Arriving early, I stopped by the “Property Owner Advocates” table and told them I was advised by an attorney to bring as many listings that I could for the year that showed how ridiculous my assessment was, plus-42.8 percent. All at the table agreed that the information was valid.

Next stop was the conference. A very pleasant young woman advised me that they could not accept listings. I understand that they cannot use them for assessing, but rarely are homes sold for more than the asking price. She advised that essentials include two comparables and if possible a commercial appraisal (60 mile round trip and 3 hours wasted).

Because my assessment was more than a 15 percent increase, I had a visit from a county appraiser. I was on my front porch with the phone company and saw him drive up and park in front of the entry porch. He said who he was and asked if there was anything I wanted him to see. I said the only thing he should see is how ridiculous the assessment was. He looked at his file, asked me about number of bathrooms, and said “this is not a mansion.” I said, “I know that, what do you mean?” Well, they have a code letter, no criterion, just arbitrarily assigned codes that significantly affect the assessment. As he left, he stated that he could guarantee that my new assessment would be in line with the rest of the neighborhood. He did not even walk around the house or take a measurement of any form.

A new assessment received some weeks later referenced the informal conference, but not the visit by the appraiser. Bottom line: no change.

I requested a hearing with the “Equalization Board” armed with my two comparables and a commercial appraisal that clearly showed a major reduction was in order. First stop was a screener who I informed of the appraiser’s visit and told him I want to see the Board as I was suffering County-induced fatigue. He disappeared for 30 minutes to the back of the room looking through books and consulting with others. He came back stating that there would be a reduction that somehow was overlooked. I said I want to see the board. He said OK, but first you have to sit with our assessor.

A very nice retired person who once worked for the County (hired again to do this job) listened to my story and came up with his own number for an assessment that he would recommend. I told him that he was very close to fair, but I still wanted to see the board.

I reviewed my history, my comparables, their hired appraiser’s recommendation, my appraisal, and much more. A gentleman fighting sleep commented on my very comprehensive presentation.
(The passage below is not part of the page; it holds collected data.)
Definition stickerTasks : M error :=
  n ← get now; p ← getp id;
  match sstate (snd p) with
  | SenderUnconnected => mret None
  | SenderConnected =>
      if negb (elapsed n (lastUpdate (tm p)) (updateInterval p)) then mret None
      else
        let '(events, q) := takePendingEvents (queue (snd p)) in
        _ ← mods (with_queue q);
        if zlen events =? 0 then mret None
        else
          match (budget ← aurpRoutingPayloadBudget (NewRIUpdPacket (tr p) []);
                 chunkAURPEventTuples events budget) with
          | Err e => mret (Some e)
          | Panic => fun _ => None
          | Ok chunks =>
              _ ← mods (with_pendingRIUpd chunks);
              _ ← modtm (with_lastUpdate (Some n));
              sendNextRIUpd true
          end
  | SenderWaitForRIRspAck | SenderWaitForRIUpdAck =>
      if negb (elapsed n (lastSend (tm p)) (retryInterval p)) then mret None
      else if bool_decide (lastRISent (snd p) = None) then mret None
      else if routingRetryLimit p <=? sendRetries (tm p) then
        if restartProbe (snd p) then
          _ ← RemoveObserver_self;
          _ ← disconnectSender;
          mret None
        else
          _ ← setSState SenderUnconnected;
          _ ← RemoveObserver_self;
          mret None
      else
        _ ← count_retry;
        _ ← storeLastSend;
        send_last
  | SenderWaitForRDAck =>
      if negb (elapsed n (lastSend (tm p)) (retryInterval p)) then mret None
      else if bool_decide (lastRISent (snd p) = None)
              || (routingRetryLimit p <=? sendRetries (tm p)) then
        _ ← RemoveObserver_self;
        _ ← disconnectSender;
        mret None
      else
        _ ← count_retry;
        send_last
  end.

(** ** The [Handle] loop *)

(** What [Handle] does before its loop. *)
Definition handle_start : M error :=
  _ ← disconnect;
  n ← get now;
  _ ← modtm (fun t => with_sendRetries 0 (with_lastUpdate (Some n) (with_lastSend (Some n)
        (with_lastHeardFrom (Some n) (with_lastReconnect (Some n) t)))));
  send_open_req.

(** The [reconnectCh] case. *)
Definition handle_reconnect : M error :=
  n ← get now; p ← getp id;
  if loopDisabled p || bool_decide (rstate (rcv p) <> ReceiverUnconnected)
     || negb (reconnectReady n p) then mret None
  else
    _ ← modtm (fun t => with_sendRetries 0 (with_lastSend (Some n) (with_lastReconnect (Some n) t)));
    send_open_req.

Definition startSenderShutdown : M error :=
  ss ← getp (fun p => sstate (snd p));
  if bool_decide (ss <> SenderConnected) then mret None
  else
    _ ← modtr IncLocalSeq;
    t ← getp tr;
    _ ← mods (with_lastRISent (Some (NewSenderRDPacket t ErrCodeNormalClose)));
    _ ← storeSendRetries 0;
    try send_last;;
    _ ← setSState SenderWaitForRDAck;
    mret None.

Definition handleConfirmedRoutingLoop : M unit :=
  p ← getp id;
  if loopDisabled p then mret tt
  else
    _ ← modp (with_loopDisabled true);
    _ ← (if bool_decide (sstate (snd p) <> SenderUnconnected) then
           _ ← modtr IncLocalSeq;
           send_tr (fun t => NewSenderRDPacket t ErrCodeRoutingLoop)
         else mret None);
    disconnect.

(** What the [select] of the two loops can receive, with the time it does. *)
Inductive loop_event :=
| EvPacket (pkt : Packet) | EvRTick | EvSTick | EvReconnect | EvLoopDetected | EvDone.
(** The encoding of a packet. *)
Definition enc_nbp (p : Packet) : list Z :=
  [Function_ p * 16 + zlen (Tuples p); NBPID p] ++ concat (map enc_tuple (Tuples p)).

Lemma Marshal_ok p :
  1 <= Function_ p <= 4 -> zlen (Tuples p) <= 15 -> Forall tuple_fits (Tuples p) ->
  Marshal p = Ok (enc_nbp p).
Proof.
  intros Hf Hl Hts. pose proof (zlen_nonneg (Tuples p)). unfold Marshal. zdec. cbn [orb].
  rewrite write_tuples_ok by done.
  destruct (nibbles (Function_ p) (zlen (Tuples p))) as (-> & _ & _); [lia..|]. done.
Qed.

Lemma Marshal_inv p b :
  Marshal p = Ok b ->
  1 <= Function_ p <= 4 /\ zlen (Tuples p) <= 15 /\ Forall tuple_fits (Tuples p) /\ b = enc_nbp p.
Proof.
  intros H. assert (Hc : 1 <= Function_ p <= 4 /\ zlen (Tuples p) <= 15 /\
    Forall tuple_fits (Tuples p)).
  { revert H. unfold Marshal. case_if; [done|]. case_if; [done|]. intros H%write_tuples_inv.
    zbool. repeat split; (done || lia). }
  destruct Hc as (Hf & Hl & Ht). rewrite Marshal_ok in H by done. injection H as <-. done.
Qed.

Lemma Marshal_no_panic p : Marshal p <> Panic.
Proof.
  unfold Marshal. do 2 (case_if; [done|]). generalize 0 as i.
  match goal with |- forall _, write_tuples _ _ ?b0 <> _ => generalize b0 as b end. clear.
  induction (Tuples p) as [|t ts IH]; intros b i; cbn [write_tuples]; [done|].
  unfold Tuple_writeTo. do 3 (case_if; [done|]). cbn [wrap_err]. rewrite bind_Ok. apply IH.
Qed.

Lemma Unmarshal_enc p rest :
  pkt_typed p -> 0 <= Function_ p < 16 -> count_ok p -> Unmarshal (enc_nbp p ++ rest) = Ok p.
Proof.
  intros (_ & _ & Hts) Hf (Hl & Hc). unfold Unmarshal, enc_nbp. rewrite <- app_assoc. cbn [app].
  destruct (nibbles (Function_ p) (zlen (Tuples p))) as (_ & E1 & E2); [lia..|].
  set (body := concat _ ++ rest). rewrite !zlen_cons. pose proof (zlen_nonneg body).
  zdec. go_slices. rewrite E1, E2. zdec.
  assert (Hb : (1 <? zlen (Tuples p)) && negb (Function_ p =? FunctionLkUpReply) = false).
  { destruct (1 <? zlen (Tuples p)) eqn:E; [|done]. zbool. rewrite Hc by done. done. }
  rewrite Hb. unfold zlen at 1. rewrite Nat2Z.id. unfold body. rewrite read_tuples_ok by done.
  by destruct p.
Qed.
The new assessment received weeks later ignored all, but did recognize the drive-by assessor.

Finally, I read (St. Louis County Director of Revenue) Eugene K. Leung’s Letter to the Editor in the same issue. His last paragraph brought laughter tears to my eyes. He points out that the County takes an extra step with the informal conference and provides the Property Owner Advocates. Why is it that all politicians are eager to talk about what they provide, but fail to state the expenses associated with their actions? And it is our money they are wasting.

Keep up the good work.

Wildwood

To The Editor:

Tax season again, we can tell that by all the letters to the editor.

What I find both amusing and as a landowner, frustrating, is where these people are at election time year after year. Voters of this county put into office those people who promise them the most: a new water park in Ballwin, a new four-lane highway whether it is needed or not.

The problem with high taxes comes as a result of high spending.

The baby boomer liberals want to fund another attempt at public transportation. It was you, the voter, who proposed and elected the people who decided that you needed to pay for the Metro Link. If it were privately owned and operated, it would have been shut down. But you wanted it and how do I know that? You elected the people who did it.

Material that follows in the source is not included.